# Action item
Give back every entry in full, exactly as it reads.

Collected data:
Lemma watch_inv_torn_down s : watch_inv s -> watch_inv (torn_down s).
Proof.
  intros [Ha Hb Hl]. unfold torn_down, rec_set. constructor; simpl.
  - intros chan stop [Hin|Hin]%elem_of_app; [eauto|]. destruct (returnStop s); set_solver.
  - intros stop [Hin|Hin]%elem_of_app; [eauto|].
    destruct (returnStop s) as [st|] eqn:Hs; [|set_solver].
    assert (st = stop) as -> by set_solver. destruct (proj2 (Hl stop) eq_refl) as [[chan ?] _]. eauto.
  - intros stop. split; [|done]. intros [[chan Hin] Hno]. exfalso.
    assert (returnStop s = Some stop) as Hs.
    { apply Hl. split; [|set_solver]. exists chan. destruct (returnStop s); set_solver. }
    rewrite Hs in Hno. set_solver.
Qed.

(** Appending events that neither start nor stop a watcher. *)
Lemma live_watcher_quiet l l' stop :
  (forall chan st, EGoWatchReturns chan st ∉ l') -> (forall st, ECloseStop st ∉ l') ->
  live_watcher (l ++ l') stop <-> live_watcher l stop.
Proof. unfold live_watcher. setoid_rewrite elem_of_app. naive_solver. Qed.

(** C28: Across any SetChannel the return watchers started and not stopped are
    exactly the one the sender's stop signal belongs to: no watcher leaks. *)
Theorem setChannel_watchers cfg env c s :
  watch_inv s -> watch_inv (setChannel cfg env c s).2.
Proof.
  intros Hinv%watch_inv_torn_down. rewrite setChannel_run. cbv zeta.
  set (t := torn_down s) in *. assert (Hnone : returnStop t = None) by done. clearbody t. clear s.
  destruct Hinv as [Ha Hb Hl].
  destruct c as [c|]; [|by constructor].
  destruct (confirmMode cfg); [destruct (envConfirm env _)|].
  - unfold rec_set. constructor; simpl.
    + intros chan stop. rewrite !elem_of_app. intros [[?|?]|?]; [eauto|set_solver..].
    + intros stop. rewrite !elem_of_app. intros [[?|?]|?]; [eauto|set_solver..].
    + intros stop. rewrite !live_watcher_quiet by set_solver. apply Hl.
  - unfold rec_set. constructor; simpl.
    + intros chan stop. rewrite !elem_of_app. intros [[?|?]|?]; [|set_solver..].
      apply Nat.lt_lt_succ_r. eauto.
    + intros stop. rewrite !elem_of_app. intros [[?|?]|?]; [|set_solver..].
      apply Nat.lt_lt_succ_r. eauto.
    + intros stop. rewrite !live_watcher_quiet by set_solver. apply Hl.
  - unfold rec_set. constructor; simpl.
    + intros chan stop. rewrite !elem_of_app. intros [[H|H]|H]; [|set_solver|].
      * apply Ha in H. lia.
      * apply list_elem_of_singleton in H as [= _ ->]. lia.
    + intros stop. rewrite !elem_of_app. intros [[H|H]|H]; [|set_solver..].
      apply Hb in H. lia.
    + intros stop. split.
      * intros [[chan Hin] Hno]. rewrite !elem_of_app in Hin. destruct Hin as [[Hin|?]|Hin]; [|set_solver|].
        -- exfalso. assert (returnStop t = Some stop) as Hs; [|congruence].
           apply Hl. split; [eauto|set_solver].
        -- by apply list_elem_of_singleton in Hin as [= _ ->].
      * intros [= <-]. split.
        { eexists. apply elem_of_app. right. by apply list_elem_of_singleton. }
        rewrite !elem_of_app. intros [[H|H]|H]; [|set_solver..]. apply Hb in H. lia.
Qed.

# Your solution
Lemma watch_inv_torn_down s : watch_inv s -> watch_inv (torn_down s).
Proof.
  intros [Ha Hb Hl]. unfold torn_down, rec_set. constructor; simpl.
  - intros chan stop [Hin|Hin]%elem_of_app; [eauto|]. destruct (returnStop s); set_solver.
  - intros stop [Hin|Hin]%elem_of_app; [eauto|].
    destruct (returnStop s) as [st|] eqn:Hs; [|set_solver].
    assert (st = stop) as -> by set_solver. destruct (proj2 (Hl stop) eq_refl) as [[chan ?] _]. eauto.
  - intros stop. split; [|done]. intros [[chan Hin] Hno]. exfalso.
    assert (returnStop s = Some stop) as Hs.
    { apply Hl. split; [|set_solver]. exists chan. destruct (returnStop s); set_solver. }
    rewrite Hs in Hno. set_solver.
Qed.

(** Appending events that neither start nor stop a watcher. *)
Lemma live_watcher_quiet l l' stop :
  (forall chan st, EGoWatchReturns chan st ∉ l') -> (forall st, ECloseStop st ∉ l') ->
  live_watcher (l ++ l') stop <-> live_watcher l stop.
Proof. unfold live_watcher. setoid_rewrite elem_of_app. naive_solver. Qed.

(** C28: Across any SetChannel the return watchers started and not stopped are
    exactly the one the sender's stop signal belongs to: no watcher leaks. *)
Theorem setChannel_watchers cfg env c s :
  watch_inv s -> watch_inv (setChannel cfg env c s).2.
Proof.
  intros Hinv%watch_inv_torn_down. rewrite setChannel_run. cbv zeta.
  set (t := torn_down s) in *. assert (Hnone : returnStop t = None) by done. clearbody t. clear s.
  destruct Hinv as [Ha Hb Hl].
  destruct c as [c|]; [|by constructor].
  destruct (confirmMode cfg); [destruct (envConfirm env _)|].
  - unfold rec_set. constructor; simpl.
    + intros chan stop. rewrite !elem_of_app. intros [[?|?]|?]; [eauto|set_solver..].
    + intros stop. rewrite !elem_of_app. intros [[?|?]|?]; [eauto|set_solver..].
    + intros stop. rewrite !live_watcher_quiet by set_solver. apply Hl.
  - unfold rec_set. constructor; simpl.
    + intros chan stop. rewrite !elem_of_app. intros [[?|?]|?]; [|set_solver..].
      apply Nat.lt_lt_succ_r. eauto.
    + intros stop. rewrite !elem_of_app. intros [[?|?]|?]; [|set_solver..].
      apply Nat.lt_lt_succ_r. eauto.
    + intros stop. rewrite !live_watcher_quiet by set_solver. apply Hl.
  - unfold rec_set. constructor; simpl.
    + intros chan stop. rewrite !elem_of_app. intros [[H|H]|H]; [|set_solver|].
      * apply Ha in H. lia.
      * apply list_elem_of_singleton in H as [= _ ->]. lia.
    + intros stop. rewrite !elem_of_app. intros [[H|H]|H]; [|set_solver..].
      apply Hb in H. lia.
    + intros stop. split.
      * intros [[chan Hin] Hno]. rewrite !elem_of_app in Hin. destruct Hin as [[Hin|?]|Hin]; [|set_solver|].
        -- exfalso. assert (returnStop t = Some stop) as Hs; [|congruence].
           apply Hl. split; [eauto|set_solver].
        -- by apply list_elem_of_singleton in Hin as [= _ ->].
      * intros [= <-]. split.
        { eexists. apply elem_of_app. right. by apply list_elem_of_singleton. }
        rewrite !elem_of_app. intros [[H|H]|H]; [|set_solver..]. apply Hb in H. lia.
Qed.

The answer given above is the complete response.